SoMaJo
SoMaJo copied to clipboard
False Positives with URLS
I just wanted to make you aware that frameworks such as 'VB.NET' or 'ASP.Net' are considered URLs after tokenization and are thus not splitted (which is probably good). This is also the case for some abbriviations such as 'L/S/R' and SAP Versions such as R/3. Unfortunately this can't be prevented by adding them to 'single_token_abbreviations_de.txt' since they are checked after URLs. (R/3 is even included in 'single_token_abbreviations_de.txt').
The two names vb.net and asp.net are indeed working URLs (though only one is registered by Microsoft). While they are probably used much more frequently as proper names, recognizing them as URLs is technically correct. In either case, they should not be split.

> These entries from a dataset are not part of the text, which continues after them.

Lemma sql_upsert_other r t k :
  k ≠ pk r → sql_fetchone pk k (sql_upsert pk r set t) = sql_fetchone pk k t.
Proof.
  intros Hne. unfold sql_upsert, sql_fetchone. case_decide.
  - f_equal. clear H. induction t as [|x t IH]; [done|].
    rewrite fmap_cons, !filter_cons.
    destruct (decide (pk x = pk r)) as [E|E].
    + rewrite decide_False by (rewrite set_pk; congruence).
      rewrite decide_False by congruence. done.
    + case_decide; by rewrite IH.
  - rewrite filter_app, filter_cons, decide_False by congruence.
    by rewrite filter_nil, app_nil_r.
Qed.

Lemma sql_upsert_fetch r t :
  sql_fetchone pk (pk r) (sql_upsert pk r set t) =
  Some (from_option set r (sql_fetchone pk (pk r) t)).
Proof.
  unfold sql_upsert. case_decide as Hin.
  - rewrite sql_fetchone_fmap by (intros x; case_decide; [apply set_pk | done]).
    apply sql_fetchone_is_Some in Hin as [old Hold]. rewrite Hold. simpl.
    apply sql_fetchone_Some in Hold as [_ Hk]. by rewrite decide_True.
  - apply sql_fetchone_None in Hin as Hn. rewrite Hn. simpl.
    unfold sql_fetchone in *. apply head_None in Hn.
    by rewrite filter_app, Hn, filter_cons, decide_True.
Qed.
End Upsert.
End TableFacts.

(** ** Facts about [notify_state] *)

Lemma notify_set_key (excluded old : NotifyRow) :
  ns_key (notify_set excluded old) = ns_key old.
Proof. reflexivity. Qed.

Lemma get_after_upsert ts db u p i d pr :
  db_get_notify_state (db_upsert_notify_state ts db u p i d pr) u p i
  = Some (Some d, pr, Some ts).
Proof.
  unfold db_get_notify_state, db_upsert_notify_state; simpl.
  set (row := {| ns_user_id := u; ns_platform := p; ns_identifier := i;
                 last_discount_percent := Some d; last_price := pr;
                 last_notified_at := Some ts |}).
  change (u, p, i) with (ns_key row).
  rewrite sql_upsert_fetch by apply notify_set_key.
  by destruct (sql_fetchone ns_key (ns_key row) (notify_state db)).
Qed.

Lemma get_after_upsert_other ts db u p i d pr u' p' i' :
  (u', p', i') ≠ (u, p, i) →
  db_get_notify_state (db_upsert_notify_state ts db u p i d pr) u' p' i'
  = db_get_notify_state db u' p' i'.
Proof.
  intros Hne. unfold db_get_notify_state, db_upsert_notify_state; simpl.
  by rewrite sql_upsert_other by (apply notify_set_key || exact Hne).
Qed.

Lemma upsert_unique ts db u p i d pr :
  notify_state_unique db →
  notify_state_unique (db_upsert_notify_state ts db u p i d pr).
Proof. apply sql_upsert_NoDup, notify_set_key. Qed.

Lemma get_notify_state_None db u p i :
  db_get_notify_state db u p i = None ↔ (u, p, i) ∉ ns_key <$> notify_state db.
Proof.
  unfold db_get_notify_state. rewrite fmap_None. apply sql_fetchone_None.
Qed.

(** ** Facts about one turn of the loop *)

Section JobFacts.
Variable rupees : option Z → string.
Implicit Types (env : Env) (bot : Bot) (row : TrackingRow).

(** What [check_row] does to a Steam row whose fetch succeeded. *)
Lemma check_row_fetched env bot row info :
  tr_platform row = "steam" →
  fetch_steam_appdetails env (tr_identifier row) = Some info →
  check_row rupees env bot row =
  let state := db_get_notify_state (store bot) (tr_user_id row) "steam"
                 (tr_identifier row) in
  let verdict := decide_notify rupees (discount_percent info) (final_price info) state in
  let written := db_upsert_notify_state
                   (time_time env (tr_user_id row) "steam" (tr_identifier row))
                   (store bot) (tr_user_id row) "steam" (tr_identifier row)
                   (discount_percent info) (final_price info) in
  if verdict.1 then
    let txt := alert_text rupees (tr_title row) verdict.2 info in
    {| store := written;
       outbox := outbox bot ++ [(tr_user_id row, txt, send_message env (tr_user_id row) txt)] |}
  else if state is None then {| store := written; outbox := outbox bot |}
  else bot.
Proof.
  intros Hp Hf. unfold check_row. rewrite Hp, Hf.
  rewrite decide_False by (intros H; by apply H). simpl.
  by destruct (decide_notify _ _ _ _) as [[] ?].
Qed.
(** A tick of the loop, seen from any uuid. *)
Lemma clean_processes_lookup cfg now_ts st uuid :
  records (_clean_processes cfg now_ts st) !! uuid =
    match records st !! uuid with
    | Some rec => if deletes cfg now_ts rec then None else Some rec
    | None => None
    end ∧
  (uuid ∈ workdirs (_clean_processes cfg now_ts st) ↔
     uuid ∈ workdirs st ∧
     match records st !! uuid with
     | Some rec => deletes cfg now_ts rec = false
     | None => True
     end).
Proof.
  destruct (records st !! uuid) as [rec|] eqn:Hm.
  - apply clean_processes_record. done.
  - unfold _clean_processes.
    destruct (fold_clean_records cfg now_ts (map_to_list (records st)) st uuid)
      as [Hr Hw].
    rewrite Hr, Hw, (deleted_in_absent _ _ _ _ Hm), Hm. tauto.
Qed.

Lemma elapsed_ge_mono (now_ts now_ts' timestamp bound : Q) :
  (now_ts <= now_ts')%Q →
  elapsed_ge now_ts timestamp bound = true →
  elapsed_ge now_ts' timestamp bound = true.
Proof.
  intros Hle. rewrite !elapsed_ge_true. intros Hb.
  eapply Qle_trans; [exact Hb|].
  unfold Qminus. by apply Qplus_le_l.
Qed.

(** A record that the loop deletes at one clock reading, it deletes at any
    later one. *)
Lemma deletes_mono cfg (now_ts now_ts' : Q) rec :
  (now_ts <= now_ts')%Q →
  deletes cfg now_ts rec = true → deletes cfg now_ts' rec = true.
Proof.
  intros Hle. unfold deletes, dangling, expired.
  destruct (negb (spec_pinned rec)); [|done]. cbn.
  destruct (rec_timestamp rec) as [ts|]; [|done].
  destruct (nonterminal rec); cbn.
  - rewrite !orb_false_r. destruct (rec_timeout rec); [|done].
    by apply elapsed_ge_mono.
  - by apply elapsed_ge_mono.
Qed.

(** X7.  A cleanup tick adds nothing and touches nothing but the records of
    the store and the workdirs named after them: a record found afterwards
    was there before, unchanged; no workdir appears; and a workdir that has
    no record in the store is never removed. *)
Theorem cleanup_only_removes (cfg : Config) (now_ts : Q) (st : State)
    (uuid : string) :
  let st' := _clean_processes cfg now_ts st in
  (∀ rec, records st' !! uuid = Some rec → records st !! uuid = Some rec) ∧
  (uuid ∈ workdirs st' → uuid ∈ workdirs st) ∧
  (records st !! uuid = None →
     records st' !! uuid = None ∧ (uuid ∈ workdirs st' ↔ uuid ∈ workdirs st)).
Proof.
  cbn zeta. destruct (clean_processes_lookup cfg now_ts st uuid) as [Hr Hw].
  rewrite Hr, Hw. destruct (records st !! uuid) as [rec|].
  - split_and!; [|tauto|done].
    intros r. by destruct (deletes cfg now_ts rec).
  - split_and!; [done | tauto | tauto].
Qed.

L/S/R and R/3 puzzled me at first. The explanation is that they are recognized as Reddit links. Reddit links take the form "/r/subreddit" or "/u/user". The leading slash is often omitted and the German Reddit community also uses "l" instead of "r".
If the tokens class (URL vs. abbreviation) is important for your use case, you could either try to correct this in a postprocessing step, or, in the case of Reddit links, try to get rid of reddit_links
. Reddit links should only rarely occur outside Reddit posts, therefore a very quick'n'dirty hack would be:
tokenizer = SoMaJo("de_CMC")
tokenizer._tokenizer.reddit_links = re.compile(r"\s{10}")
When the regex for reddit_links
is applied, there are only single spaces in the text, i.e. the modified regex will never match.
Of course, a cleaner solution would be to either have an option for enabling/disabling the recognition of Reddit links or, even better, to have an option for user specified special cases that are processed relatively early.
You are obviously right concerning the first two. You might consider changing the regex so it no longer hits on 'r/l' or 'l/r' literally because in a technical context this often means "rechts/links" "links/rechts". ButI don't know how this would be handled in a competitive scenario.
I'm already doing a lot of preprocessing, by replacing substring that I don't want to split and reintroducing them afterwards. Pretty much like you did in the pre 2.0 versions.